I longed to be at boarding school and have wonderful adventures like the girls in the Enid Blyton Malory Towers books. The children at my school said horrible things about my mother – and especially about the absence of my father so that in the end I made up all sorts of stories about him. He was a spy and an actor in Hollywood. He drove sports cars and took me to Paris for my birthday. The trouble was I wasn’t very good at remembering my stories, so the lies were always discovered and children who might have been friends drifted away from me.
In the end I said he was dead.
Killed on a space mission.
That shut them up.
My grandmother, who died when I was a baby, drummed into my mother that, ‘To be a good liar, you have to have a good memory.’ She must have had a very good memory, because the diary I found in the trunk was hers and very revealing it was! No wonder she kept it locked! When she left for England and brought Uncle David home with her, she must have left the thing behind. How her heart must have raced when she discovered it wasn’t in her bags. Luckily for her, I think no one even thought twice about opening it, and packed it up never to be looked at until now.
And what a hypocrite!
She didn’t have three children. She had four. Her first born was a boy called Michael, or Mikey as she wrote, the son of Herbert Bolitho who was killed in action in the Great War and who was the older brother of my grandfather Ernest. Now that must have been a huge secret to keep.
I have never lied to my daughter Natalie. And she has never lied to me. Apart from the time Tom and I had our last weekend away together, while he could, and we left her looking after the house.
‘No boys. No booze. No drugs.’ Those were the last words we said to her as we drove off.
You can imagine what happened.
It was the neighbours who told us. I have never been so embarrassed. We grounded her for a month. Since then, good as gold.
I hope she might still be a virgin. She’s only twenty-two and I am sure she would ha
ve told me if anything had happened.
Tom and I were very lucky. She could have gone off the rails at uni, but she found a lovely girl, Lucy, in her first year in halls and they stuck together as housemates until they graduated. They share a flat in Camden Town now with Lucy’s boyfriend, Ryan.
If I were Lucy’s mother, I’d be worried sick. I have spoken to Ryan on the telephone when I ring Natalie and he always sounds as if he is laughing at some private joke.
I am sure Natalie is saving herself for Mr Right.
As I tidied Mother’s grave, I told her all this news. Including the revelation of Granny Clara’s illegitimate son. I wanted her to know that her own weaknesses, inherited from her mother it seemed, were not inherited by her daughter and granddaughter. I wanted her to know this and be proud of us. I placed the flowers under her name and stood up to brush the grass from my knees.
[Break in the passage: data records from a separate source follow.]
(* ===== verification/CliOutput.v ===== *)
(** * What the commands print

    [cli/render.go], the texts of [cli/breaking_commands.go], [governance.go],
    [runtime.go], [edition_command.go] and [artifact_commands.go]. *)

From S2P Require Import Prelude Errors GoStrings JsonScan Domain Json Effects JsonDecode Rfc3339 Edition WebViews HttpServer ApiTypes ApiClient Packing Flags Shell.
From S2P Require MergeRequestCheck.

Open Scope string_scope.
Open Scope Z_scope.

Definition line (s : string) : string := s +:+ newline.
Definition concat (l : list string) : string := strings_Join "" l.
Definition unless (b : bool) (s : string) : string := if b then "" else s.
Definition empty (s : string) : bool := (s =? "")%string.
Definition first_nonempty (s t : string) : string := if empty s then t else s.

(** [timeFormat], in UTC. *)
Definition format_seconds (t : time) : string :=
  let '(year, month, day) := civil (t / nanos_per_day) in
  let secs := (t mod nanos_per_day) / 1000000000 in
  year_text year +:+ "-" +:+ digits 2 month +:+ "-" +:+ digits 2 day +:+ "T" +:+ digits 2 (secs / 3600) +:+ ":"
  +:+ digits 2 ((secs / 60) mod 60) +:+ ":" +:+ digits 2 (secs mod 60) +:+ "Z".

Definition writeOutputLine (label value : string) : string := unless (blank value) (line (label +:+ ": " +:+ value)).
Definition writeFallbackLine (label value : string) : string := unless (blank value) (line ("   " +:+ label +:+ ": " +:+ value)).

(** ** [render.go] *)

Definition printDependencyModules (modules : list DependencyModule) (emptyMessage : string) : string :=
  match modules with
  | [] => line emptyMessage
  | _ =>
      concat (map (fun module =>
        line ("- " +:+ apDM_Module module +:+ "@" +:+ first_nonempty (TrimSpace (apDM_LatestVersion module)) "unknown")
        +:+ (match slice_items (apDM_DependencySources module) with
             | [] => "" | sources => line ("  sources: " +:+ strings_Join ", " sources) end)
        +:+ concat (map (writeOutputLine "  reason") (slice_items (apDM_Reasons module)))) modules)
  end.
Definition no_downstream : string := "No downstream modules are currently known to depend on this module.".

Definition printModuleDependencies (graph : ModuleDependencyGraph) : string :=
  line ("Module: " +:+ apMDG_Module graph) +:+ newline
  +:+ line "Downstream consumers:" +:+ printDependencyModules (slice_items (apMDG_Downstream graph)) no_downstream +:+ newline
  +:+ line "Upstream dependencies:"
  +:+ printDependencyModules (slice_items (apMDG_Upstream graph)) "No upstream dependencies are currently known for this module."
  +:+ match slice_items (apMDG_Unresolved graph) with
      | [] => ""
      | unresolved =>
          newline +:+ line "Unresolved dependencies:"
          +:+ concat (map (fun dependency =>
                line ("- " +:+ first_nonempty (TrimSpace (apUD_ImportPath dependency))
                                 (first_nonempty (TrimSpace (apUD_ReferencedSymbol dependency)) "(unknown dependency)"))
                +:+ writeOutputLine "  reason" (apUD_Reason dependency)) unresolved)
      end.

Definition printAffectedModules (affected : AffectedModules) : string :=
  line ("Module: " +:+ apAM_Module affected) +:+ newline +:+ line "Affected modules:"
  +:+ printDependencyModules (slice_items (apAM_AffectedModules affected)) no_downstream.

(** ** Breaking reports *)

Definition fallback_change (index : nat) (change : BreakingChange) : string :=
  line (itoa (Z.of_nat index + 1) +:+ ". "
        +:+ (if blank (apBC_FilePath change) then "(unknown file)" else apBC_FilePath change))
  +:+ writeFallbackLine "Rule" (apBC_RuleID change) +:+ writeFallbackLine "Symbol" (apBC_Symbol change)
  +:+ writeFallbackLine "Package" (apBC_PackageName change) +:+ writeFallbackLine "Category" (apBC_Category change)
  +:+ writeFallbackLine "Severity" (apBC_Severity change) +:+ writeFallbackLine "Message" (apBC_Message change).
Definition fallbackBreakingSummary (report : BreakingReport) : string :=
  line "ProtoRadar Breaking Change Report" +:+ newline
  +:+ unless (empty (apBR_Module report)) (line ("Module: " +:+ apBR_Module report))
  +:+ unless (empty (apBR_Against report)) (line ("Against: " +:+ apBR_Against report))
  +:+ line ("Target: " +:+ (if blank (apBR_TargetRef report) then "local" else apBR_TargetRef report))
  +:+ line ("Status: " +:+ apBR_Status report) +:+ line ("Changes: " +:+ itoa (apBR_ChangeCount report))
  +:+ (if (apBR_Status report =? "breaking")%string then
         newline +:+ line "Breaking changes:" +:+ concat (imap fallback_change (slice_items (apBR_Changes report)))
         +:+ newline +:+ "Result: breaking changes found."
       else newline +:+ line "No breaking changes found." +:+ newline +:+ "Result: no breaking changes found.").

(** ** Governance *)

Section Quoted.
Context `{QUOTE : !Quoting}.

Definition printModuleOwners (response : ListModuleOwnersResponse) : string :=
  match slice_items (apLMOR_Owners response) with
  | [] => line "No owners or maintainers configured for this module."
  | owners =>
      line (strings_Join tab ["OWNER ID"; "SUBJECT TYPE"; "SUBJECT"; "ROLE"])
      +:+ concat (map (fun owner => line (strings_Join tab
            [apMO_ID owner; apMO_SubjectType owner; apMO_Subject owner; apMO_Role owner])) owners)
  end.

Definition printRequirement (requirement : ApprovalRequirement) : string :=
  line ("- " +:+ apARx_ID requirement +:+ " [" +:+ apARx_RequirementType requirement +:+ "] target="
        +:+ first_nonempty (apARx_TargetModuleName requirement) (apARx_TargetModuleID requirement)
        +:+ " role=" +:+ apARx_RequiredRole requirement +:+ " status=" +:+ apARx_Status requirement
        +:+ unless (blank (apARx_Reason requirement)) (" reason=" +:+ strconv_Quote (apARx_Reason requirement))).
Definition printDecision (decision : ApprovalDecision) : string :=
  line ("- " +:+ apAD_ID decision +:+ " requirement=" +:+ apAD_RequirementID decision +:+ " decision="
        +:+ apAD_Decision decision +:+ " decided_by=" +:+ apAD_DecidedBy decision
        +:+ unless (blank (apAD_Comment decision)) (" comment=" +:+ strconv_Quote (apAD_Comment decision))).
Definition printApprovalRequest (request : ApprovalRequest) : string :=
  line ("Approval request: " +:+ apAR_ID request) +:+ line ("Status: " +:+ apAR_Status request)
  +:+ unless (empty (apAR_ModuleName request)) (line ("Module: " +:+ apAR_ModuleName request))
  +:+ unless (empty (apAR_BreakingReportID request)) (line ("Breaking report: " +:+ apAR_BreakingReportID request))
  +:+ line ("Approvals: " +:+ itoa (apAR_ReceivedApprovals request) +:+ "/" +:+ itoa (apAR_RequiredApprovals request))
  +:+ match slice_items (apAR_Requirements request) with
      | [] => line "Requirements: none"
      | requirements => line "Requirements:" +:+ concat (map printRequirement requirements)
      end
  +:+ match slice_items (apAR_Decisions request) with
      | [] => ""
      | decisions => line "Decisions:" +:+ concat (map printDecision decisions)
      end.
End Quoted.

(** ** The other answers *)

Definition runtimeStatusText (usage : RuntimeModuleUsage) : string :=
  let status := apRMU_DriftStatus usage in
  if (status =? "up_to_date")%string then "up to date" else
  if (status =? "behind_latest")%string then
    if empty (apRMU_LatestVersion usage) then "behind latest"
    else "behind latest (latest: " +:+ apRMU_LatestVersion usage +:+ ")" else
  if (status =? "unknown_version")%string then
    if empty (apRMU_DriftReason usage) then "unknown version"
    else "unknown version (" +:+ apRMU_DriftReason usage +:+ ")" else
  if (status =? "deprecated_version")%string then "deprecated version" else status.
Definition printRuntimeReport (response : ReportRuntimeInventoryResponse) : string :=
  line "Runtime inventory reported" +:+ line ("Service: " +:+ apRRIRx_ServiceName response)
  +:+ line ("Environment: " +:+ apRRIRx_Environment response) +:+ line ("Build: " +:+ apRRIRx_BuildVersion response)
  +:+ line ("Commit: " +:+ apRRIRx_GitCommit response) +:+ newline +:+ line "Modules:"
  +:+ concat (map (fun usage =>
        line ("- " +:+ apRMU_Module usage +:+ "@" +:+ apRMU_Version usage
              +:+ unless (empty (runtimeStatusText usage)) (" - " +:+ runtimeStatusText usage))) (slice_items (apRRIRx_Usages response))).

Definition capability_names (enabled : bool) (response : EditionResponse) : list string :=
  map (fun c => TrimSpace (apCS_Name c))
    (List.filter (fun c => negb (blank (apCS_Name c)) && Bool.eqb (apCS_Enabled c) enabled) (slice_items (apER_Capabilities response))).
Definition printCapabilities (title : string) (names : list string) : string :=
  match names with [] => "" | _ => newline +:+ line title +:+ concat (map (fun name => line ("- " +:+ name)) names) end.
Definition printEdition (response : EditionResponse) : string :=
  line ("Edition: " +:+ apER_Edition response) +:+ line ("Version: " +:+ apER_Version response)
  +:+ writeOutputLine "Commit" (apER_Commit response) +:+ writeOutputLine "Build date" (apER_BuildDate response)
  +:+ printCapabilities "Enabled capabilities:" (capability_names true response)
  +:+ printCapabilities "Unavailable enterprise capabilities:" (capability_names false response).

(** The text of [push]: what the answer leaves out is what was sent. *)
Definition printPublished (module version checksum : string) (size : Z) (response : PublishModuleVersionResponse) : string :=
  let source := apPMVR_SourceArtifact response in
  let image := apPMVR_BufImageArtifact response in
  let m := apPMVR_MetadataSummary response in
  line ("Published " +:+ first_nonempty (apPMVR_Module response) module +:+ " " +:+ first_nonempty (apPMVR_Version response) version)
  +:+ line ("Source checksum SHA-256: " +:+ first_nonempty (apAS_ChecksumSHA256 source) checksum)
  +:+ line ("Source size: " +:+ itoa (if apAS_SizeBytes source =? 0 then size else apAS_SizeBytes source) +:+ " bytes")
  +:+ unless (empty (apAS_ChecksumSHA256 image) && (apAS_SizeBytes image <=? 0))
        (line ("Buf image checksum SHA-256: " +:+ apAS_ChecksumSHA256 image)
         +:+ line ("Buf image size: " +:+ itoa (apAS_SizeBytes image) +:+ " bytes"))
  +:+ unless (empty (apBI_LintStatus (apPMVR_Buf response))) (line ("Lint status: " +:+ apBI_LintStatus (apPMVR_Buf response)))
  +:+ unless ((apMS_Files m <=? 0) && (apMS_Services m <=? 0) && (apMS_Messages m <=? 0) && (apMS_Enums m <=? 0))
        (line ("Metadata: files=" +:+ itoa (apMS_Files m) +:+ " packages=" +:+ itoa (apMS_Packages m)
               +:+ " services=" +:+ itoa (apMS_Services m) +:+ " methods=" +:+ itoa (apMS_Methods m)
               +:+ " messages=" +:+ itoa (apMS_Messages m) +:+ " fields=" +:+ itoa (apMS_Fields m)
               +:+ " enums=" +:+ itoa (apMS_Enums m) +:+ " enum_values=" +:+ itoa (apMS_EnumValues m))).

Definition writeMRCheckResult (module : string) (result : MergeRequestCheck.Result) : string :=
  let code := MergeRequestCheck.res_ExitCode result in
  (if code =? MergeRequestCheck.ExitCodePassed then line ("ProtoRadar MR check passed for " +:+ module) else
   if code =? MergeRequestCheck.ExitCodeBreaking then line ("ProtoRadar MR check found breaking changes for " +:+ module)
   else line ("ProtoRadar MR check failed for " +:+ module))
  +:+ unless (empty (MergeRequestCheck.res_CommentAction result))
        (line ("Merge request comment " +:+ MergeRequestCheck.res_CommentAction result)).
‘See you at Christmas if not before,’ I said, and blew her a kiss as I always did.
PART THREE
Chapter Twenty
Hannah, Trevay
1940
Our nightly news bulletin listening was now a litany of how much damage was being wreaked on our great cities. The number of dead, orphaned, widowed and homeless was heartbreaking and Mum and I could only thank God that we were so far away from the horrors of yet another world war.
Edward’s training was almost at an end and he was due home after the summer. His letters were full of the fun and excitement he was having with his fellow students and the great news that he had been accepted to fly heavy bombers.
Mum removed her spectacles and put his letter down. ‘He’ll be flying over Germany.’
‘Good.’ I was very gung-ho in those days. ‘We need to give them some of their own medicine. David will be so excited.’
Mum reached out a hand to my knee and held it tight. ‘No. Don’t tell David. Better not. We don’t want to frighten him.’
‘But he’ll be so proud of his big brother,’ I told her.